The bundled adapters (Claude Code, Codex, single-LLM) apply the shipped conservative redactor by default; set redact_traces: false to opt out. Custom harnesses remain responsible for their own redaction, including any project-specific patterns.

The runtime strips known outcome fields from learning inputs, but it cannot guess secrets inside raw_trajectory. Treat redaction as a harness responsibility.

ATLAS ships a small helper for common credential shapes:

from atlas_runtime import GenerationTrace, redact_trace, record_trace

trace = GenerationTrace(
    problem_id="task-1",
    task=task_prompt,
    raw_trajectory=full_transcript,
    metadata={"harness": "my-pipeline"},
)

record_trace(session, redact_trace(
    trace,
    extra_patterns=[r"internal-ticket-\d+"],
))

This helper is intentionally conservative and dependency-free. It is not a data-loss-prevention product; use project-specific extra_patterns for values your pipeline knows are sensitive.
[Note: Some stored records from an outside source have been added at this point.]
Lemma toggled_split fl :
  0 <= fl < 256 ->
  0 <= toggled fl < 256 /\
  IS_FLAG_SET (toggled fl) CLI_FLAG_ESCAPE_MODE = IS_FLAG_SET fl CLI_FLAG_ESCAPE_MODE /\
  IS_FLAG_SET (toggled fl) CLI_FLAG_INIT_COMPLETE = IS_FLAG_SET fl CLI_FLAG_INIT_COMPLETE /\
  SET_FLAG (toggled fl) CLI_FLAG_ESCAPE_MODE = toggled (SET_FLAG fl CLI_FLAG_ESCAPE_MODE) /\
  UNSET_FLAG (toggled fl) CLI_FLAG_ESCAPE_MODE = toggled (UNSET_FLAG fl CLI_FLAG_ESCAPE_MODE) /\
  SET_FLAG (toggled fl) CLI_FLAG_INIT_COMPLETE = toggled (SET_FLAG fl CLI_FLAG_INIT_COMPLETE) /\
  (IS_FLAG_SET fl CLI_FLAG_OVERFLOW = true -> UNSET_FLAG fl CLI_FLAG_OVERFLOW = toggled fl).
Proof.
  intros Hfl. pose proof (toggled_facts fl Hfl) as H.
  repeat (apply andb_true_iff in H; destruct H as [H ?]).
  repeat split; try (apply Z.leb_le; assumption); try (apply Z.ltb_lt; assumption);
    try (apply Bool.eqb_prop; assumption); try (apply Z.eqb_eq; assumption).
  intros Hs. rewrite Hs in *. apply Z.eqb_eq. assumption.
Qed.

(** The loop body does not look at the overflow bit: with the bit
    inverted before the byte, the result is the same state with the bit
    inverted. *)
Lemma processChar_toggled cli c :
  0 <= flags cli < 256 ->
  processChar (set_flags (toggled (flags cli)) cli) c =
    set_flags (toggled (flags (processChar cli c))) (processChar cli c).
Proof.
  intros Hfl.
  destruct (toggled_split _ Hfl) as (_ & Hesc & _ & Hset & Hunset & _ & _).
  unfold processChar.
  change (flags (set_flags ?v cli)) with v.
  change (lastChar (set_flags ?v cli)) with (lastChar cli).
  rewrite Hesc.
  change (flags (set_lastChar c ?x)) with (flags x).
  rewrite (inner_flags _ printLiveAutocompletion_reframe).
  rewrite <- (inner_set_flags _ (finish_reframe c)). f_equal. f_equal.
  destruct (IS_FLAG_SET (flags cli) CLI_FLAG_ESCAPE_MODE).
  { unfold onEscapedInput. destruct (_ && _).
    - change (flags (set_flags ?v cli)) with v. rewrite Hunset. reflexivity.
    - reflexivity. }
  destruct (_ && _).
  { change (flags (set_flags ?v cli)) with v. rewrite Hset. reflexivity. }
  destruct (isControlChar c).
  { rewrite (inner_flags _ (onControlInput_reframe' c)).
    apply (inner_set_flags _ (onControlInput_reframe' c)). }
  destruct (isDisplayableChar c); [|reflexivity].
  rewrite (inner_flags _ (onCharInput_reframe' c)).
  apply (inner_set_flags _ (onCharInput_reframe' c)).
Qed.

Lemma foldl_processChar_toggled s : forall cli,
  0 <= flags cli < 256 ->
  foldl processChar (set_flags (toggled (flags cli)) cli) s =
    set_flags (toggled (flags (foldl processChar cli s))) (foldl processChar cli s).
Proof.
  induction s as [|c s IH]; intros cli Hfl; [reflexivity|].
  cbn [foldl]. rewrite processChar_toggled by assumption.
  pose proof (processChar_flags_range cli c Hfl) as Hr.
  specialize (IH (processChar cli c) Hr). exact IH.
Qed.

Lemma startProcess_toggled cli :
  0 <= flags cli < 256 ->
  startProcess (set_flags (toggled (flags cli)) cli) =
    set_flags (toggled (flags (startProcess cli))) (startProcess cli).
Proof.
  intros Hfl.
  destruct (toggled_split _ Hfl) as (_ & _ & Hinit & _ & _ & Hset & _).
  unfold startProcess.
  change (flags (set_flags ?v cli)) with v. rewrite Hinit.
  destruct (negb _); [|reflexivity].
  change (invitation (set_flags ?v ?x)) with (invitation x).
  change (set_flags ?v (set_flags ?w cli)) with (set_flags v cli).
  rewrite Hset.
  pose proof (fun v x => inner_set_flags (fun y => writeToOutput y (invitation cli))
                 (fun rx v c => writeToOutput_reframe rx v (invitation cli) c) v x) as Hw.
  pose proof (inner_flags (fun y => writeToOutput y (invitation cli))
                 (fun rx v c => writeToOutput_reframe rx v (invitation cli) c)) as Hf.
  cbv beta in Hw, Hf.
  rewrite Hf. change (flags (set_flags ?v cli)) with v.
  rewrite <- Hw. reflexivity.
Qed.

(** Whether or not the overflow flag is up, a processing call dispatches
    the same commands. *)
Lemma process_events_overflow cli :
  wf (rxBuffer cli) -> 0 <= flags cli < 256 ->
  events (embeddedCliProcess (set_flags (toggled (flags cli)) cli)) =
  events (embeddedCliProcess cli).
Proof.
  intros Hwf Hfl.
  destruct (process_spec cli Hwf) as (rx1 & -> & _).
  destruct (process_spec (set_flags (toggled (flags cli)) cli) Hwf) as (rx2 & -> & _).
  change (rxBuffer (set_flags ?v cli)) with (rxBuffer cli).
  rewrite startProcess_toggled by assumption.
  destruct (startProcess_flags cli Hfl) as (Hr & _).
  rewrite foldl_processChar_toggled by assumption.
  cbn [events set_rxBuffer]. unfold finishProcess.
  repeat match goal with
         | |- context [if ?b then _ else _] => destruct b
         end; reflexivity.
Qed.

End OverflowFacts.

(** * The claims about the engine *)

Section Claims.
Import Fifo Tokens History Cli.

Ltac ready_now :=
  unfold readyFor, wf; repeat split; vm_compute;
  try reflexivity; try discriminate; try exact I; try (intros; discriminate).

(** C1.  The bytes of ["set led 1 7"] and one line terminator, delivered
    in any fragmentation to an engine that is ready for the line, dispatch
    nothing while the terminator is outstanding and, once it has been
    processed, exactly one command: name ["set"], arguments ["led 1 7"],
    not tokenized.  The run takes no undefined step. *)
Theorem set_led_dispatched_once cli t chunks1 chunks2 :
  readyFor cli (str "set led 1 7") ->
  t = CR \/ t = LF ->
  concat (chunks1 ++ chunks2) = str "set led 1 7" ++ [t] ->
  (~ In t (concat chunks1) -> events (deliver cli chunks1) = events cli) /\
  (In t (concat chunks1) ->
   events (deliver cli chunks1) =
     events cli ++ [CommandReceived (str "set") (Some (str "led 1 7"))]) /\
  fault (deliver cli chunks1) = fault cli.
Proof.
  intros Hready Ht Hcat.
  apply (deliver_line cli (str "set led 1 7") t chunks1 chunks2); auto.
  split; [|discriminate]. repeat constructor.
Qed.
Operational commands to expose to users

Useful commands for pipeline installers:

atlas-doctor --trace-output ./atlas-program --atlas-model gpt-5
atlas-find --list
atlas-traces status --trace-output ./atlas-program
atlas-traces export --taxonomy-id <taxonomy_id> --output traces.jsonl
atlas-traces prune --older-than-days 90 --taxonomy-id <taxonomy_id>

atlas-traces prune is dry-run by default; require --yes for deletion.